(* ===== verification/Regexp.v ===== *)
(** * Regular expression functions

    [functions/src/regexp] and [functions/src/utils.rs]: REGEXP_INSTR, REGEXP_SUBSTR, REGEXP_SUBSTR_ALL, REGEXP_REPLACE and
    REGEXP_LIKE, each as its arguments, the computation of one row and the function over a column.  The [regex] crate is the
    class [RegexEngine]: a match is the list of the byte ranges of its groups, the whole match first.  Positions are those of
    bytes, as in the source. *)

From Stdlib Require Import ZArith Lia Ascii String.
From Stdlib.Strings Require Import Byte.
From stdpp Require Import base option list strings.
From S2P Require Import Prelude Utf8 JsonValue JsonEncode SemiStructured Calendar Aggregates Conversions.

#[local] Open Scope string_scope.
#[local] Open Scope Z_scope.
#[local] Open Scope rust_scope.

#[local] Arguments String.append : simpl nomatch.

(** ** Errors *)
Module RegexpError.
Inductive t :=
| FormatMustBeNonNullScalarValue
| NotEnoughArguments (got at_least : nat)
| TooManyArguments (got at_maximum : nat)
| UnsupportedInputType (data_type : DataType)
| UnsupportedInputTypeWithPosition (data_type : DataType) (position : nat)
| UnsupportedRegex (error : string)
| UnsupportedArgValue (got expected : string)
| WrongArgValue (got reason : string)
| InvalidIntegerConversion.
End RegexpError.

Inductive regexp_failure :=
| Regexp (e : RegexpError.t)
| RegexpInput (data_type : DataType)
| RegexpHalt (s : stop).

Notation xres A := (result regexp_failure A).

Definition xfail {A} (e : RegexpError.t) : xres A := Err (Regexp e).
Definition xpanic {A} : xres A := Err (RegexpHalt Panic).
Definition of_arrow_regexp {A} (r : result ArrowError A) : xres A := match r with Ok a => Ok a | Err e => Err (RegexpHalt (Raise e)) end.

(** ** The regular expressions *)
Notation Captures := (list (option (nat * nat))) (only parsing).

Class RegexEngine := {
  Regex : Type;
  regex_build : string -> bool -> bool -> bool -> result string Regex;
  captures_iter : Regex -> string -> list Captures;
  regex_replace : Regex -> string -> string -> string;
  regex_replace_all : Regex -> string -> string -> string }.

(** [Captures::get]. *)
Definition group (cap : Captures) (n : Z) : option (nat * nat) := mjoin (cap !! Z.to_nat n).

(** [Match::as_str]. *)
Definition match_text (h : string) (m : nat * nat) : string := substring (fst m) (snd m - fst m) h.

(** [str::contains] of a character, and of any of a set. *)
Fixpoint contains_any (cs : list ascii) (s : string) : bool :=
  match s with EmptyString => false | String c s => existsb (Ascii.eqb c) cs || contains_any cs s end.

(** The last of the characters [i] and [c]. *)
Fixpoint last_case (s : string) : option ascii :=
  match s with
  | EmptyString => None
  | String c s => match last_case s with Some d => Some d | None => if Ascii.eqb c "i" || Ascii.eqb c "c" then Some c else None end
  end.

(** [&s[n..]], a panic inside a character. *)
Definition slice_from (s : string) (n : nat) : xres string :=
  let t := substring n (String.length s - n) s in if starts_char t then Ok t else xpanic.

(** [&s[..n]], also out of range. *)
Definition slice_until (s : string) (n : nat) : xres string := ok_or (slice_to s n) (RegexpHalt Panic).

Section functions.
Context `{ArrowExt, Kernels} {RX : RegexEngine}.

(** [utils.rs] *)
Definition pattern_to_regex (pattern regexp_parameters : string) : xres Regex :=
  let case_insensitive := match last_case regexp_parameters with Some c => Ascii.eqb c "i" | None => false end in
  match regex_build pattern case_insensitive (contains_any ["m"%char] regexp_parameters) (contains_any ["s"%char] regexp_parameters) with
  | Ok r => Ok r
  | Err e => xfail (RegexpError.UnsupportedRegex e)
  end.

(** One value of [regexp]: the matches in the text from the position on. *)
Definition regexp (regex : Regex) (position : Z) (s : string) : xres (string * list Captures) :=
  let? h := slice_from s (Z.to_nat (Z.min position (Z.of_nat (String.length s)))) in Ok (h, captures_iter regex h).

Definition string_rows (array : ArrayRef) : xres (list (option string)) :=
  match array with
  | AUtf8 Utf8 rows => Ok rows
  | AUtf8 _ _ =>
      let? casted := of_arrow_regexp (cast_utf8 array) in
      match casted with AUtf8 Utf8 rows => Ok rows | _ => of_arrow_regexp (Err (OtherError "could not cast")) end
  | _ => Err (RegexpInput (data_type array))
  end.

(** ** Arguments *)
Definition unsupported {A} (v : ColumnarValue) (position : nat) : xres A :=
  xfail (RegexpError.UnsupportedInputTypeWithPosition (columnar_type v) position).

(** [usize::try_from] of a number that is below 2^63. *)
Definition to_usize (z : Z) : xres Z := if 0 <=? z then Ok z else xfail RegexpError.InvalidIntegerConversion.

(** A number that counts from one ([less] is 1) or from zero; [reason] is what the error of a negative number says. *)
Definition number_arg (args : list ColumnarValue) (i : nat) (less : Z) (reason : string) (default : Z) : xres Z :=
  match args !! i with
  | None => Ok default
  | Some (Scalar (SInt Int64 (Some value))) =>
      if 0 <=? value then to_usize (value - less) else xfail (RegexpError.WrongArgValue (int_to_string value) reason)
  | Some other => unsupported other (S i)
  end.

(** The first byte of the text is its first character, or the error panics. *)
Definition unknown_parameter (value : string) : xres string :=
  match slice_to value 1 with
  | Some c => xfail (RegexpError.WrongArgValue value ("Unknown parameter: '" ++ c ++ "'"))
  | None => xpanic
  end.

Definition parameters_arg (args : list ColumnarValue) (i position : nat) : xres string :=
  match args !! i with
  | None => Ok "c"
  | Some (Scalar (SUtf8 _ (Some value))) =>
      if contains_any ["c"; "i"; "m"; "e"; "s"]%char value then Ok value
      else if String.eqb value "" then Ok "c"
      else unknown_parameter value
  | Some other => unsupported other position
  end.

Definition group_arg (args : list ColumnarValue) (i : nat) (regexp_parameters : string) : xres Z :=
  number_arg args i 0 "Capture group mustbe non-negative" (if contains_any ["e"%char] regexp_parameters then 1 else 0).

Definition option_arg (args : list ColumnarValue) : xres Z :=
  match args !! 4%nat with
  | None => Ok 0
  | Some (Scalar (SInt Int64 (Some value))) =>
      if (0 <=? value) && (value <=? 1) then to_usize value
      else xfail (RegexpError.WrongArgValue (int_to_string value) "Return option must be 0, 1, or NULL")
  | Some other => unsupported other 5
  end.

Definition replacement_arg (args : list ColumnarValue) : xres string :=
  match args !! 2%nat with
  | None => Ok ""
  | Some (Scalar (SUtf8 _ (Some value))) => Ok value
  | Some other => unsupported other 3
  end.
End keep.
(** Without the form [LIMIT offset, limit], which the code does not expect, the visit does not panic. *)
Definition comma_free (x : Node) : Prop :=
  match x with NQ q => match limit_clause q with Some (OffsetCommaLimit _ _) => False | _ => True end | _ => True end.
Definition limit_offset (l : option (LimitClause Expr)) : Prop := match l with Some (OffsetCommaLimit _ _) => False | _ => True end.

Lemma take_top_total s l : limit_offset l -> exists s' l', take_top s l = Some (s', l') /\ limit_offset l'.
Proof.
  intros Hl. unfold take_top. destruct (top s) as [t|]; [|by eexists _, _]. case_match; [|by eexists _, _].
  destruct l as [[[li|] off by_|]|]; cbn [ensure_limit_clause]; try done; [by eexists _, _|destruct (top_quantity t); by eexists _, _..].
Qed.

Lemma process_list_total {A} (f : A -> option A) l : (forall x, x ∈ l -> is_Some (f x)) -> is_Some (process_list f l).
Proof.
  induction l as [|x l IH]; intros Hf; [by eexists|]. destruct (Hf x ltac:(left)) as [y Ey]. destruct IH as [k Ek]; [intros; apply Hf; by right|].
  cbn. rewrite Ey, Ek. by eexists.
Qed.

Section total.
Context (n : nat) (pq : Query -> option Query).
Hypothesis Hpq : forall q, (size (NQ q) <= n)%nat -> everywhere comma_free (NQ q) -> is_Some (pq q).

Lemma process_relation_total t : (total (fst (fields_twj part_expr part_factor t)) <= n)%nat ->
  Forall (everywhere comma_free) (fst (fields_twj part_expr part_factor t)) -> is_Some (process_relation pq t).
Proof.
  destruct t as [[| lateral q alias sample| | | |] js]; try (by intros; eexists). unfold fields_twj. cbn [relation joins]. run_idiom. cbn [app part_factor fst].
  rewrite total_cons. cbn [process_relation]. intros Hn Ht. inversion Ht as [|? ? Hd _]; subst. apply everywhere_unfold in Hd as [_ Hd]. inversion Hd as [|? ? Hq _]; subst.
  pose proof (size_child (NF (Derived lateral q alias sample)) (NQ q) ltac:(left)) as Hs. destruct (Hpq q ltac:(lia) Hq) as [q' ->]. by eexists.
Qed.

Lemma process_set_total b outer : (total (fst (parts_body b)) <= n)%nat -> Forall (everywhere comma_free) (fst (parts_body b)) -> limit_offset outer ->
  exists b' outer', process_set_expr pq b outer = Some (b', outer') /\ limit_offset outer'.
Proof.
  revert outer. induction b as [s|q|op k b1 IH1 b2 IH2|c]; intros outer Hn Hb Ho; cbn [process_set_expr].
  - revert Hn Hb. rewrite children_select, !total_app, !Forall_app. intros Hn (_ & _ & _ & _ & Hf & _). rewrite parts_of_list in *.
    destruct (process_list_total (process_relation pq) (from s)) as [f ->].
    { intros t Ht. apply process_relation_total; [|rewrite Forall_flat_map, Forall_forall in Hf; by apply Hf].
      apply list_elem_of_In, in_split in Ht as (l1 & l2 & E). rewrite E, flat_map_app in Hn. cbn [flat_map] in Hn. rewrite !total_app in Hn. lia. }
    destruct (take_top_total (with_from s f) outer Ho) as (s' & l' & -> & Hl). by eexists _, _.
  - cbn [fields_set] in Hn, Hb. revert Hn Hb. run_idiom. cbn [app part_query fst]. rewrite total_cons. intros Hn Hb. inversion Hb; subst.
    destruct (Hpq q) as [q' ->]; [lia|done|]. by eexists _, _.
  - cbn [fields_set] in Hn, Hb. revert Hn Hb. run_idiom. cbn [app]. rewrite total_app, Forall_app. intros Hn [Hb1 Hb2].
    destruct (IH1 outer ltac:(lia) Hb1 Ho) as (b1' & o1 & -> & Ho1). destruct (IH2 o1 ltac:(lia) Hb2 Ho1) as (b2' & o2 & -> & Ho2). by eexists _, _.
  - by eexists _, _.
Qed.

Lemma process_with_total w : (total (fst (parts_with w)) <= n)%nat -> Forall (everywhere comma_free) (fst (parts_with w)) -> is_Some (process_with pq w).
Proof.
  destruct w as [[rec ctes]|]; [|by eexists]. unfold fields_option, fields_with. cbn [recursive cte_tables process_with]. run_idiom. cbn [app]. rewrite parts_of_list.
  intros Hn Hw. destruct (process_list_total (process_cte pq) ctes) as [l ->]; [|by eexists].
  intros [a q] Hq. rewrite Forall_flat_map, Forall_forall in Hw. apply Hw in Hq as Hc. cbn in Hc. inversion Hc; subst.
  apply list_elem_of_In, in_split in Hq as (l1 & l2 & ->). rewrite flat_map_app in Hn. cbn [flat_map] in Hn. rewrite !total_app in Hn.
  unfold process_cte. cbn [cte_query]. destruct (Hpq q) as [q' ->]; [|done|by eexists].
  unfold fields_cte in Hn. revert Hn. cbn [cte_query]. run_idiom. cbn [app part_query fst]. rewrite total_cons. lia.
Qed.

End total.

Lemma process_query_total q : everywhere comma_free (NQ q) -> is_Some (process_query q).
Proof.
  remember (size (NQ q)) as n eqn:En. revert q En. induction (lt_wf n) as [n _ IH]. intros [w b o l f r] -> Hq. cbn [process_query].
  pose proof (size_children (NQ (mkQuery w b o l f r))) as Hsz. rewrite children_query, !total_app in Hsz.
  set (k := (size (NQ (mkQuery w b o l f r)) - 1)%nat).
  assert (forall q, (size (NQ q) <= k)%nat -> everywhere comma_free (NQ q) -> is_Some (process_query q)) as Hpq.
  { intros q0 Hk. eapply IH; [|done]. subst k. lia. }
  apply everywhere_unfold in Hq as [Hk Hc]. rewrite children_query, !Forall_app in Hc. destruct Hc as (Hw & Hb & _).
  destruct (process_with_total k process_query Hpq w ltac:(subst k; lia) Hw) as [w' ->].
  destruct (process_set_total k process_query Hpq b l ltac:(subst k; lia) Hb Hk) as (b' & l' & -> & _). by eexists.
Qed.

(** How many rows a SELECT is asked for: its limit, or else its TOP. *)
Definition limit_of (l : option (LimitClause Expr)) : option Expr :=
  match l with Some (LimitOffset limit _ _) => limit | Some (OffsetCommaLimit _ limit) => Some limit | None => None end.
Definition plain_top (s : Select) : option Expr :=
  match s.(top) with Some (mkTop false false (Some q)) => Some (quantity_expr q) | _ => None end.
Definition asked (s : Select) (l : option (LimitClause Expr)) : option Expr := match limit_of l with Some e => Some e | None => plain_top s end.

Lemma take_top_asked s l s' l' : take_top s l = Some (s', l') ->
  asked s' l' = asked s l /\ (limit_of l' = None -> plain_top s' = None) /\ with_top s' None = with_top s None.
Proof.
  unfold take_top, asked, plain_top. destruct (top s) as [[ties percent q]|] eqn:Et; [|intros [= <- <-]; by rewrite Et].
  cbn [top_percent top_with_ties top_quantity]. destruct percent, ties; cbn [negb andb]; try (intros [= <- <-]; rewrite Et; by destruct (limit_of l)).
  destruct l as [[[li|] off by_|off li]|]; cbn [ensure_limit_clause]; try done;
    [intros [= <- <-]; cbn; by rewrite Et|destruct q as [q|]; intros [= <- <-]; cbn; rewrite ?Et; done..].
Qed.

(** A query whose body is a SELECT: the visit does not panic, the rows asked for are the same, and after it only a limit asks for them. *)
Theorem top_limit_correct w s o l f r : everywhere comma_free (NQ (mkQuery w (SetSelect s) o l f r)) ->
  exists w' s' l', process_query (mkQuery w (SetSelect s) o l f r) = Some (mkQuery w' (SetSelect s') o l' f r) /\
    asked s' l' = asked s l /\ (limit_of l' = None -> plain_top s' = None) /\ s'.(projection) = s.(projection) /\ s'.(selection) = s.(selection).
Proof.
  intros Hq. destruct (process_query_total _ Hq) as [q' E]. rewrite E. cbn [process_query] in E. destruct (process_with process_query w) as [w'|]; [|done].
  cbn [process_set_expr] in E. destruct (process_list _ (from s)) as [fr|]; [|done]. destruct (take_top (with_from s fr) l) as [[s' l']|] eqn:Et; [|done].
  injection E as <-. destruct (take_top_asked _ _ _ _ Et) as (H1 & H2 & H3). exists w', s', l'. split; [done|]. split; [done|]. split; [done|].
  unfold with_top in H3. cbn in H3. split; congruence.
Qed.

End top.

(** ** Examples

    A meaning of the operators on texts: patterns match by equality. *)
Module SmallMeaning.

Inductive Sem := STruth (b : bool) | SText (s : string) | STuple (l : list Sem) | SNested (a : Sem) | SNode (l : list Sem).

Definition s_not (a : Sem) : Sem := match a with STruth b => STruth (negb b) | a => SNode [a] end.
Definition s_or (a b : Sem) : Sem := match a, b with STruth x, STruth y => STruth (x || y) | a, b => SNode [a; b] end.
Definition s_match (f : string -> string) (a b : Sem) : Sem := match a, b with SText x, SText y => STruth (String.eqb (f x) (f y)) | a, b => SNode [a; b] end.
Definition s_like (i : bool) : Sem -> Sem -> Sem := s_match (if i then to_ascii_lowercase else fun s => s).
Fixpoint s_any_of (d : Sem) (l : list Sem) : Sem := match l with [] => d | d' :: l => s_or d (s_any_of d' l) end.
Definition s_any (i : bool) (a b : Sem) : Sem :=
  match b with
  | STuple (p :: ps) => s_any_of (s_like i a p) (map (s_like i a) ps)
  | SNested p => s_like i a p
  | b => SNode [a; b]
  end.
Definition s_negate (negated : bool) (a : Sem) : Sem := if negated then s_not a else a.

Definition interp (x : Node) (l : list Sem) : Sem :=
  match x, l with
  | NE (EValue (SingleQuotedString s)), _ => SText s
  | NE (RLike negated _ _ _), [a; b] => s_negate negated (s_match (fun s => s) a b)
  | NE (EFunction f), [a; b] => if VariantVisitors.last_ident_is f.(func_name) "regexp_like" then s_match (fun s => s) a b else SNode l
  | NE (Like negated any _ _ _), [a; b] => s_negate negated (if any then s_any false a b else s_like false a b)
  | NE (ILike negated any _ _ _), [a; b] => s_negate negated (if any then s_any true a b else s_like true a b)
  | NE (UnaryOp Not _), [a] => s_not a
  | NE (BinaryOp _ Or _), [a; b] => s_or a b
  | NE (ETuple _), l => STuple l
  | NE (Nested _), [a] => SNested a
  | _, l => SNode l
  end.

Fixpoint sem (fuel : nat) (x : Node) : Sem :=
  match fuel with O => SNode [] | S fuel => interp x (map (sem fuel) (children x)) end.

_Work item:_
Where does the string "Require" appear in the records above? Show every line that holds it.

_Expected answer:_
From Stdlib Require Import ZArith Lia Ascii String.
From Stdlib.Strings Require Import Byte.
From stdpp Require Import base option list strings.
From S2P Require Import Prelude Utf8 JsonValue JsonEncode SemiStructured Calendar Aggregates Conversions.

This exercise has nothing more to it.